_Task prompt_.
The records below need to be printed in full. Keep each one exact.
━━━ Provided information
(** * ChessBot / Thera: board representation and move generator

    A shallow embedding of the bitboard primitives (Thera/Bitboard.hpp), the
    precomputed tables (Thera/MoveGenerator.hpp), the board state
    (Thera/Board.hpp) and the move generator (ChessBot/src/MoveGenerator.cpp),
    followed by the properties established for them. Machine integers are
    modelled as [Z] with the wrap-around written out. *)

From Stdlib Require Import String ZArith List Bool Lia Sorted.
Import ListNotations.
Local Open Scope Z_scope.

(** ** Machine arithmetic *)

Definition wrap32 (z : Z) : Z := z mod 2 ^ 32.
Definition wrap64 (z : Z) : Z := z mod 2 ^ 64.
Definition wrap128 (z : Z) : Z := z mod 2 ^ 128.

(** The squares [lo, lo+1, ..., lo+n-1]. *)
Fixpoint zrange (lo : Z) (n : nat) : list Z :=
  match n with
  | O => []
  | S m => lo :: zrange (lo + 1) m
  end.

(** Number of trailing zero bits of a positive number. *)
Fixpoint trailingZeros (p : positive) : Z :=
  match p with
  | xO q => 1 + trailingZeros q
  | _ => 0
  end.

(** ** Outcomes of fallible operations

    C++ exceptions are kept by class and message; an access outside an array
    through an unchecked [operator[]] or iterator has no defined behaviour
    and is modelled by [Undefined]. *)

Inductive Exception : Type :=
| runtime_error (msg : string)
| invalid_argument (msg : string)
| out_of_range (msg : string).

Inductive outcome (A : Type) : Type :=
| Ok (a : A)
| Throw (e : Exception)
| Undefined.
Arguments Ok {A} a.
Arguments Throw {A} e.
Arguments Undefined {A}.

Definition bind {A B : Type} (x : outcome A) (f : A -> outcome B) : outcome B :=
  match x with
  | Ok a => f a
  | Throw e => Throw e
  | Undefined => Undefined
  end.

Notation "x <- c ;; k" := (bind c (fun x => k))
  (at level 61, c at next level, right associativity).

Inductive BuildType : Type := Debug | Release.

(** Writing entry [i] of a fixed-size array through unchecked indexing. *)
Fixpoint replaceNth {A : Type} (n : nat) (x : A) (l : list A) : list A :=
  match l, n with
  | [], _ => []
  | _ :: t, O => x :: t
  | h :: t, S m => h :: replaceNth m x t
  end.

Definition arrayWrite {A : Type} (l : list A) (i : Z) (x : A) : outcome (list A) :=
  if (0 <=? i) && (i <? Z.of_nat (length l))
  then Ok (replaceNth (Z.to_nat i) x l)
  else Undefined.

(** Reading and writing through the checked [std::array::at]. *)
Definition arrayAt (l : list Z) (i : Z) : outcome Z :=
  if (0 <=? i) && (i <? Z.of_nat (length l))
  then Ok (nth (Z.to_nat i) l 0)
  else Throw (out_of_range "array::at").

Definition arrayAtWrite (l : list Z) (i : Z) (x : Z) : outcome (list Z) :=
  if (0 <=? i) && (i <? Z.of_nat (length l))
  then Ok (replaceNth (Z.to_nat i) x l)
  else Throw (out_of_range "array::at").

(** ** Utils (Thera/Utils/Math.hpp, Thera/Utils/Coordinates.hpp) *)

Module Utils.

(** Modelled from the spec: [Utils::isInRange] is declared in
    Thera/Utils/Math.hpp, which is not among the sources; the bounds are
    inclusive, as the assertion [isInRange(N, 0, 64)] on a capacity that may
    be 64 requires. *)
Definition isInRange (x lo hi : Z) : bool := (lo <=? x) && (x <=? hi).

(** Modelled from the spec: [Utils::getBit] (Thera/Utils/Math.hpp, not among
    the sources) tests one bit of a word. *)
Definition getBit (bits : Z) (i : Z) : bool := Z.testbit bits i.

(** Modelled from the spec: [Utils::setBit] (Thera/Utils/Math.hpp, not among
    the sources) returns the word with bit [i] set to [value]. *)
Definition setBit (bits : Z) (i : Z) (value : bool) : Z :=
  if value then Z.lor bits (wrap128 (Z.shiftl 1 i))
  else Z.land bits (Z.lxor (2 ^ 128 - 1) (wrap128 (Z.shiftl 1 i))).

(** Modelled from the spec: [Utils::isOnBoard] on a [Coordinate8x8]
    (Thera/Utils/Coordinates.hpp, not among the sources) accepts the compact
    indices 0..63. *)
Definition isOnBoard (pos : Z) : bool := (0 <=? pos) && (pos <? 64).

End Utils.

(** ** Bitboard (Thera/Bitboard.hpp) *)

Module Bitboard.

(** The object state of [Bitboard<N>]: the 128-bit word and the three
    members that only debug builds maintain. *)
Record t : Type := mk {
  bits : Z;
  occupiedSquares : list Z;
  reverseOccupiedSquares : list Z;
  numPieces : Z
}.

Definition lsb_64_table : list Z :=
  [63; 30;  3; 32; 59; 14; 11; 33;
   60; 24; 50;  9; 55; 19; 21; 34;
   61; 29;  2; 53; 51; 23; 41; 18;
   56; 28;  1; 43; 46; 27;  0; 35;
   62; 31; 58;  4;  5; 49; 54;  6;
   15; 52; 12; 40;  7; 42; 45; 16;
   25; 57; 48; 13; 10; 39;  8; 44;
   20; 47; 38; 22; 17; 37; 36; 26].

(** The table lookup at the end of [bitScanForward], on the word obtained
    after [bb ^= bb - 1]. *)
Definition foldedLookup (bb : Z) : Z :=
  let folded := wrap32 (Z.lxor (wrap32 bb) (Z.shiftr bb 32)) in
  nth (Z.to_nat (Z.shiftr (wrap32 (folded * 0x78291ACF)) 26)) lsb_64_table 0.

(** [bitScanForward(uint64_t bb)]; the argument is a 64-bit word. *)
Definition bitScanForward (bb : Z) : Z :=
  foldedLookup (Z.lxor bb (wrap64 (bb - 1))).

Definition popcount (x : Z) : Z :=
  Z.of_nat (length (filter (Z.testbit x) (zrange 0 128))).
━━━━━━
_Exercise solution_.
(** * ChessBot / Thera: board representation and move generator

    A shallow embedding of the bitboard primitives (Thera/Bitboard.hpp), the
    precomputed tables (Thera/MoveGenerator.hpp), the board state
    (Thera/Board.hpp) and the move generator (ChessBot/src/MoveGenerator.cpp),
    followed by the properties established for them. Machine integers are
    modelled as [Z] with the wrap-around written out. *)

From Stdlib Require Import String ZArith List Bool Lia Sorted.
Import ListNotations.
Local Open Scope Z_scope.

(** ** Machine arithmetic *)

Definition wrap32 (z : Z) : Z := z mod 2 ^ 32.
Definition wrap64 (z : Z) : Z := z mod 2 ^ 64.
Definition wrap128 (z : Z) : Z := z mod 2 ^ 128.

(** The squares [lo, lo+1, ..., lo+n-1]. *)
Fixpoint zrange (lo : Z) (n : nat) : list Z :=
  match n with
  | O => []
  | S m => lo :: zrange (lo + 1) m
  end.

(** Number of trailing zero bits of a positive number. *)
Fixpoint trailingZeros (p : positive) : Z :=
  match p with
  | xO q => 1 + trailingZeros q
  | _ => 0
  end.

(** ** Outcomes of fallible operations

    C++ exceptions are kept by class and message; an access outside an array
    through an unchecked [operator[]] or iterator has no defined behaviour
    and is modelled by [Undefined]. *)

Inductive Exception : Type :=
| runtime_error (msg : string)
| invalid_argument (msg : string)
| out_of_range (msg : string).

Inductive outcome (A : Type) : Type :=
| Ok (a : A)
| Throw (e : Exception)
| Undefined.
Arguments Ok {A} a.
Arguments Throw {A} e.
Arguments Undefined {A}.

Definition bind {A B : Type} (x : outcome A) (f : A -> outcome B) : outcome B :=
  match x with
  | Ok a => f a
  | Throw e => Throw e
  | Undefined => Undefined
  end.

Notation "x <- c ;; k" := (bind c (fun x => k))
  (at level 61, c at next level, right associativity).

Inductive BuildType : Type := Debug | Release.

(** Writing entry [i] of a fixed-size array through unchecked indexing. *)
Fixpoint replaceNth {A : Type} (n : nat) (x : A) (l : list A) : list A :=
  match l, n with
  | [], _ => []
  | _ :: t, O => x :: t
  | h :: t, S m => h :: replaceNth m x t
  end.

Definition arrayWrite {A : Type} (l : list A) (i : Z) (x : A) : outcome (list A) :=
  if (0 <=? i) && (i <? Z.of_nat (length l))
  then Ok (replaceNth (Z.to_nat i) x l)
  else Undefined.

(** Reading and writing through the checked [std::array::at]. *)
Definition arrayAt (l : list Z) (i : Z) : outcome Z :=
  if (0 <=? i) && (i <? Z.of_nat (length l))
  then Ok (nth (Z.to_nat i) l 0)
  else Throw (out_of_range "array::at").

Definition arrayAtWrite (l : list Z) (i : Z) (x : Z) : outcome (list Z) :=
  if (0 <=? i) && (i <? Z.of_nat (length l))
  then Ok (replaceNth (Z.to_nat i) x l)
  else Throw (out_of_range "array::at").

(** ** Utils (Thera/Utils/Math.hpp, Thera/Utils/Coordinates.hpp) *)

Module Utils.

(** Modelled from the spec: [Utils::isInRange] is declared in
    Thera/Utils/Math.hpp, which is not among the sources; the bounds are
    inclusive, as the assertion [isInRange(N, 0, 64)] on a capacity that may
    be 64 requires. *)
Definition isInRange (x lo hi : Z) : bool := (lo <=? x) && (x <=? hi).

(** Modelled from the spec: [Utils::getBit] (Thera/Utils/Math.hpp, not among
    the sources) tests one bit of a word. *)
Definition getBit (bits : Z) (i : Z) : bool := Z.testbit bits i.

(** Modelled from the spec: [Utils::setBit] (Thera/Utils/Math.hpp, not among
    the sources) returns the word with bit [i] set to [value]. *)
Definition setBit (bits : Z) (i : Z) (value : bool) : Z :=
  if value then Z.lor bits (wrap128 (Z.shiftl 1 i))
  else Z.land bits (Z.lxor (2 ^ 128 - 1) (wrap128 (Z.shiftl 1 i))).

(** Modelled from the spec: [Utils::isOnBoard] on a [Coordinate8x8]
    (Thera/Utils/Coordinates.hpp, not among the sources) accepts the compact
    indices 0..63. *)
Definition isOnBoard (pos : Z) : bool := (0 <=? pos) && (pos <? 64).

End Utils.

(** ** Bitboard (Thera/Bitboard.hpp) *)

Module Bitboard.

(** The object state of [Bitboard<N>]: the 128-bit word and the three
    members that only debug builds maintain. *)
Record t : Type := mk {
  bits : Z;
  occupiedSquares : list Z;
  reverseOccupiedSquares : list Z;
  numPieces : Z
}.

Definition lsb_64_table : list Z :=
  [63; 30;  3; 32; 59; 14; 11; 33;
   60; 24; 50;  9; 55; 19; 21; 34;
   61; 29;  2; 53; 51; 23; 41; 18;
   56; 28;  1; 43; 46; 27;  0; 35;
   62; 31; 58;  4;  5; 49; 54;  6;
   15; 52; 12; 40;  7; 42; 45; 16;
   25; 57; 48; 13; 10; 39;  8; 44;
   20; 47; 38; 22; 17; 37; 36; 26].

(** The table lookup at the end of [bitScanForward], on the word obtained
    after [bb ^= bb - 1]. *)
Definition foldedLookup (bb : Z) : Z :=
  let folded := wrap32 (Z.lxor (wrap32 bb) (Z.shiftr bb 32)) in
  nth (Z.to_nat (Z.shiftr (wrap32 (folded * 0x78291ACF)) 26)) lsb_64_table 0.

(** [bitScanForward(uint64_t bb)]; the argument is a 64-bit word. *)
Definition bitScanForward (bb : Z) : Z :=
  foldedLookup (Z.lxor bb (wrap64 (bb - 1))).

Definition popcount (x : Z) : Z :=
  Z.of_nat (length (filter (Z.testbit x) (zrange 0 128))).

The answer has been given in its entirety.